When the string "mret" is part of a line in the data below, report the whole line.

» Available data
::::::::

Lemma good_insert n s q v ev rp n' s' q' v' ev' rp' k j :
  good (mkWorld n s q v ev rp) → (n ≤ n')%nat → j_ID j = k → store_key St k = k →
  (∀ m, (n' ≤ m)%nat → env_uuid m ≠ k) → jobs s' = <[k := j]> (jobs s) →
  good (mkWorld n' s' q' v' ev' rp').
Proof.
  intros [[Hk Hc] Hf] Hn Hj Hkey Hfresh Hjs. unfold good, well_keyed. cbn in *. rewrite Hjs.
  split; [split|].
  - by apply keyed_insert.
  - intros k' [Hk'|[_ Hk']]%lookup_insert_is_Some; [by subst|by apply Hc].
  - intros m Hm. rewrite lookup_insert_ne; [|by intros ->; eapply Hfresh]. apply Hf. lia.
Qed.

(** A step that updates one job along an edge. *)
Lemma moved_update n s q v ev rp n' s' q' v' ev' rp' k j j' :
  good (mkWorld n s q v ev rp) → (n ≤ n')%nat → jobs s !! k = Some j →
  edge (j_State j) (j_State j') → same_spec j j' → jobs s' = <[k := j']> (jobs s) →
  moved (mkWorld n s q v ev rp) (mkWorld n' s' q' v' ev' rp').
Proof.
  intros Hg Hn Hj Hed Hs Hjs. pose proof Hg as [[Hk Hc] Hf]. cbn in Hk, Hc, Hf. split; [|split].
  - eapply good_insert; [done|done| | | |done].
    + destruct Hs as [-> _]. by apply Hk.
    + by apply Hc.
    + intros m Hm <-. rewrite Hf in Hj by lia. done.
  - done.
  - cbn. rewrite Hjs. eapply evolve_all_insert; [done|]. by apply edge_evolves.
Qed.

Lemma refines_ret {A} (a : A) : refines (mret a).
Proof. intros w Hg. apply wp_ret. by apply moved_refl. Qed.

Lemma refines_bind {A B} (m : M W A) (f : A → M W B) :
  refines m → (∀ a, refines (f a)) → refines (m ≫= f).
Proof.
  intros Hm Hf w Hg. apply wp_bind. eapply wp_mono; [by apply Hm|].
  intros a w' Hw. eapply wp_mono; [apply Hf, Hw|].
  intros b w'' Hw'. exact (moved_trans _ _ _ Hw Hw').
Qed.

Lemma refines_forM {A} (l : list A) (f : A → M W ()) :
  (∀ x, x ∈ l → refines (f x)) → refines (forM_ l f).
Proof.
  induction l as [|x l IH]; intros Hf; [apply refines_ret|].
  simpl. apply refines_bind; [apply Hf; set_solver|]. intros []. apply IH. set_solver.
Qed.

(** ** Triples over the stored jobs

    [hoare P m Q]: from a good world whose jobs satisfy [P] the handler moves
    along the lifecycle and ends with jobs that satisfy [Q]. *)
Definition hoare {A} (P : gmap string Job → Prop) (m : M W A)
    (Q : A → gmap string Job → Prop) : Prop :=
  ∀ w, good w → P (jobs (g_store w)) →
    wp m (λ a w', moved w w' ∧ Q a (jobs (g_store w'))) w.

(** A handler that leaves the jobs alone. *)
Definition keeps {A} (m : M W A) : Prop := ∀ P, hoare P m (λ _, P).

Lemma hoare_refines {A} P (m : M W A) Q :
  hoare P m Q → (∀ jm, P jm) → refines m.
Proof.
  intros Hm HP w Hg. eapply wp_mono; [apply Hm; [done|apply HP]|]. by intros a w' [? _].
Qed.

Lemma refines_hoare {A} P (m : M W A) : refines m → hoare P m (λ _ _, True).
Proof. intros Hm w Hg _. eapply wp_mono; [by apply Hm|]. by intros a w' ?. Qed.

Lemma hoare_ret {A} (a : A) (Q : A → gmap string Job → Prop) : hoare (Q a) (mret a) Q.
Proof. intros w Hg HP. apply wp_ret. split; [by apply moved_refl|done]. Qed.

Lemma hoare_bind {A B} P R Q (m : M W A) (f : A → M W B) :
  hoare P m R → (∀ a, hoare (R a) (f a) Q) → hoare P (m ≫= f) Q.
Proof.
  intros Hm Hf w Hg HP. apply wp_bind. eapply wp_mono; [by apply Hm|].
  intros a w' [Hw HR]. eapply wp_mono; [apply Hf; [apply Hw|done]|].
  intros b w'' [Hw' HQ]. split; [|done]. exact (moved_trans _ _ _ Hw Hw').
Qed.

Lemma hoare_pre {A} (P P' : gmap string Job → Prop) (m : M W A) Q :
  hoare P m Q → (∀ jm, well_keyed jm → P' jm → P jm) → hoare P' m Q.
Proof. intros Hm HP w Hg HP'. apply Hm; [done|]. apply HP; [apply Hg|done]. Qed.

Lemma hoare_post {A} P (m : M W A) Q Q' :
  hoare P m Q → (∀ a jm, Q a jm → Q' a jm) → hoare P m Q'.
Proof.
  intros Hm HQ w Hg HP. eapply wp_mono; [by apply Hm|]. intros a w' [? ?]. eauto.
Qed.

Lemma hoare_pure {A} (φ : Prop) P (m : M W A) Q :
  (φ → hoare P m Q) → hoare (λ jm, φ ∧ P jm) m Q.
Proof. intros Hm w Hg [Hφ HP]. by apply Hm. Qed.

Lemma hoare_keeps {A B} P (m : M W A) (f : A → M W B) Q :
  keeps m → (∀ a, hoare P (f a) Q) → hoare P (m ≫= f) Q.
Proof. intros Hm Hf. by eapply hoare_bind; [apply Hm|]. Qed.

Lemma keeps_refines {A} (m : M W A) : keeps m → refines m.
Proof. intros Hm. by eapply (hoare_refines (λ _, True)). Qed.

Lemma keeps_ret {A} (a : A) : keeps (mret a).
Proof. intros P. apply (hoare_ret a (λ _, P)). Qed.

Lemma keeps_bind {A B} (m : M W A) (f : A → M W B) :
  keeps m → (∀ a, keeps (f a)) → keeps (m ≫= f).
Proof. intros Hm Hf P. apply hoare_keeps; [done|]. intros a. apply Hf. Qed.

(** A loop whose body consumes the invariant of its list. *)
Lemma hoare_forM {A} (I : list A → gmap string Job → Prop) (f : A → M W ()) l :
  (∀ x l', hoare (I (x :: l')) (f x) (λ _, I l')) →
  hoare (I l) (forM_ l f) (λ _ _, True).
Proof.
  intros Hf. induction l as [|x l IH]; simpl.
  - by intros w Hg _; apply wp_ret; split; [apply moved_refl|].
  - eapply hoare_bind; [apply Hf|]. by intros [].
Qed.

(** *** The calls that leave the jobs alone *)

Lemma keeps_intro {A} (m : M W A) :
  (∀ n s q v ev rp, wp m (λ _ w', ∃ n' s' q' v' ev' rp', w' = mkWorld n' s' q' v' ev' rp' ∧
     (n ≤ n')%nat ∧ jobs s' = jobs s) (mkWorld n s q v ev rp)) → keeps m.
Proof.
  intros Hm P [n s q v ev rp] Hg HP. eapply wp_mono; [apply Hm|].
  intros a w' (n' & s' & q' & v' & ev' & rp' & -> & Hn & Hj).
  split; [by apply moved_same|]. cbn in *. by rewrite Hj.
Qed.

Ltac keeps_call := apply keeps_intro; intros n s q v ev rp.
Ltac kept := do 6 eexists; split; [reflexivity|]; split; [lia|done].

Lemma keeps_askW {A} (f : nat → A) : keeps (askW f).
Proof. keeps_call. apply wp_askW. kept. Qed.
Lemma keeps_getV : keeps getV.
Proof. keeps_call. apply wp_getV. kept. Qed.
Lemma keeps_updV f : keeps (updV f).
Proof. keeps_call. apply wp_updV. kept. Qed.
Lemma keeps_Emit ty j x k a p : keeps (Emit ty j x k a p).
Proof. keeps_call. apply wp_Emit. intros r. kept. Qed.
Lemma keeps_rpc {A} c (f : nat → A) : keeps (rpc c f).
Proof. keeps_call. apply wp_rpc. kept. Qed.
Lemma keeps_Enqueue job : keeps (callQ (queue_Enqueue job)).
Proof. keeps_call. apply wp_Enqueue; intros; kept. Qed.

(** A call of the store. *)
Lemma keeps_quiet {A} (m : M (nat * St) A) : quiet m → keeps (callS m).
Proof.
  intros Hm. keeps_call. eapply wp_callS; [apply Hm|]. intros a n' s' [Hn Hs]. cbn in *. kept.
Qed.
Lemma keeps_ListTimedOutRunning now limit : keeps (callS (store_ListTimedOutRunning now limit)).
Proof. apply keeps_quiet, safe_ListTimedOutRunning. Qed.
Lemma keeps_ListDueScheduled limit : keeps (callS (store_ListDueScheduled limit)).
Proof. apply keeps_quiet, safe_ListDueScheduled. Qed.
Lemma keeps_FinishExecution id st res : keeps (callS (store_FinishExecution id st res)).
Proof. apply keeps_quiet, safe_FinishExecution. Qed.
Lemma keeps_CreateExecution ex : x_ID ex ≠ "" → keeps (callS (store_CreateExecution ex)).
Proof. intros Hx. by apply keeps_quiet, safe_CreateExecution. Qed.
Lemma keeps_UpsertWorker w : keeps (callS (store_UpsertWorker w)).
Proof. apply keeps_quiet, safe_UpsertWorker. Qed.
Lemma keeps_MarkStaleWorkers to gr : keeps (callS (store_MarkStaleWorkers to gr)).
Proof. apply keeps_quiet, safe_MarkStaleWorkers. Qed.

(** *** The calls that read or write the jobs *)

Lemma hoare_GetJob id P :
  hoare P (callS (store_GetJob id)) (λ r jm, P jm ∧
    ∀ j, r = Ok j → jm !! store_key St id = Some j).
Proof.
  intros [n s q v ev rp] Hg HP. eapply wp_callS; [apply safe_GetJob|].
  intros a n' s' (Hn & Hs & Ha). cbn in *. rewrite Hs. split; [by apply moved_same|done].
Qed.

Lemma keeps_GetJob id : keeps (callS (store_GetJob id)).
Proof. intros P. eapply hoare_post; [apply hoare_GetJob|]. by intros a jm [? _]. Qed.

(** A list call, told by its specification. *)
Lemma hoare_list (m : M (nat * St) (result (list Job))) keep P :
  lists m keep →
  hoare P (callS m) (λ r jm, P jm ∧ ∀ l, r = Ok l → sublisting keep jm l).
Proof.
  intros Hm [n s q v ev rp] Hg HP. eapply wp_callS; [apply Hm|].
  intros a n' s' (Hn & Hs & Hl). cbn in *. rewrite Hs. split; [by apply moved_same|done].
Qed.

(** An update of a job whose state has an edge to the new one: it fails and does
    nothing, or it takes effect. *)
Lemma hoare_UpdateJobState id st f (P : gmap string Job → Prop) :
  (∀ jm, P jm → ∃ j, jm !! store_key St id = Some j ∧ edge (j_State j) st) →
  hoare P (callS (store_UpdateJobState id st f))
    (λ r jm', (r ≠ None ∧ P jm') ∨
       ∃ jm, P jm ∧ state_set (store_key St id) st [] jm jm').
Proof.
  intros HP [n s q v ev rp] Hg Hj. destruct (HP _ Hj) as (j & Hid & Hed).
  eapply wp_callS; [apply safe_UpdateJobState|]. intros r n' s' (Hn & Hr). cbn in *.
  destruct Hr as [[Hr Hs]|Hs].
  - split; [by apply moved_same|]. left. by rewrite Hs.
  - split; [|right; by exists (jobs s)]. destruct Hs as (j0 & j' & Hj0 & _ & Hsp & <- & Hjs).
    simplify_eq. by eapply moved_update.
Qed.

(** A guarded transition whose every source has an edge to the target. *)
Lemma refines_UpdateJobStateIf id st f only :
  only ≠ [] → Forall (λ a, edge a st) only →
  refines (callS (store_UpdateJobStateIf id st f only)).
Proof.
  intros Hne Honly [n s q v ev rp] Hg. eapply wp_callS; [apply safe_UpdateJobStateIf|].
  intros r n' s' (Hn & [[Hs _]|(j & j' & Hj & Ha & Hsp & <- & Hjs)]); cbn in *;
    [by apply moved_same|].
  eapply moved_update; [done..| |done|done]. unfold allowed_from in Ha.
  destruct only as [|a only]; [done|]. apply bool_decide_eq_true in Ha.
  by eapply (proj1 (Forall_forall _ _) Honly).
Qed.

(** A job that is created under a new UUID. *)
Lemma refines_CreateJob_fresh job :
  j_ID job = "" → refines (callS (store_CreateJob job)).
Proof.
  intros Hid [n s q v ev rp] Hg.
  eapply wp_callS; [apply safe_CreateJob; unfold unused_id; by rewrite bool_decide_true; [apply Hg|]|].
  rewrite Hid, bool_decide_true by done.
  intros r n' s' (Hn & [Hs|(id & j' & (m & Hm & ->) & Hj & Hjs)] & _); cbn in *;
    [by apply moved_same|].
  split; [|split; [done|]].
  - eapply good_insert; [done|done|done|apply safe_key_uuid| |done].
    intros m' Hm' ?%env_uuid_inj. lia.
  - cbn. rewrite Hjs. apply evolve_all_fresh. apply Hg. cbn. lia.
Qed.
End handlers.

Create HintDb refines.
#[export] Hint Resolve keeps_ret keeps_askW keeps_getV keeps_updV keeps_Emit keeps_rpc
  keeps_Enqueue keeps_GetJob keeps_ListTimedOutRunning keeps_ListDueScheduled keeps_FinishExecution keeps_UpsertWorker keeps_MarkStaleWorkers : refines.

(** Descend through the sequencing and the case distinctions of a handler
    that leaves the jobs alone ... *)
Ltac keeps_step :=
  lazymatch goal with
  | |- keeps (_ ≫= _) => apply keeps_bind; [|intros ?]
  | |- keeps (if ?b then _ else _) => destruct b eqn:?
  | |- keeps (match ?x with _ => _ end) => destruct x eqn:?
  | |- keeps _ => solve [eauto with refines nocore]
  end.
Ltac keeps_all := repeat keeps_step.

(** ... or that refines the lifecycle call by call. *)
Ltac refine_step :=
  lazymatch goal with
  | |- refines (_ ≫= _) => apply refines_bind; [|intros ?]
  | |- refines (forM_ _ _) => apply refines_forM; intros ? ?
  | |- refines (if ?b then _ else _) => destruct b eqn:?
  | |- refines (match ?x with _ => _ end) => destruct x eqn:?
  | |- refines _ =>
      first [solve [eauto with refines nocore] | apply keeps_refines; solve [eauto with refines nocore]]
  end.
Ltac refine_all := repeat refine_step.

::::::::

» Solution to this problem
Lemma refines_ret {A} (a : A) : refines (mret a).
Lemma hoare_ret {A} (a : A) (Q : A → gmap string Job → Prop) : hoare (Q a) (mret a) Q.
Lemma keeps_ret {A} (a : A) : keeps (mret a).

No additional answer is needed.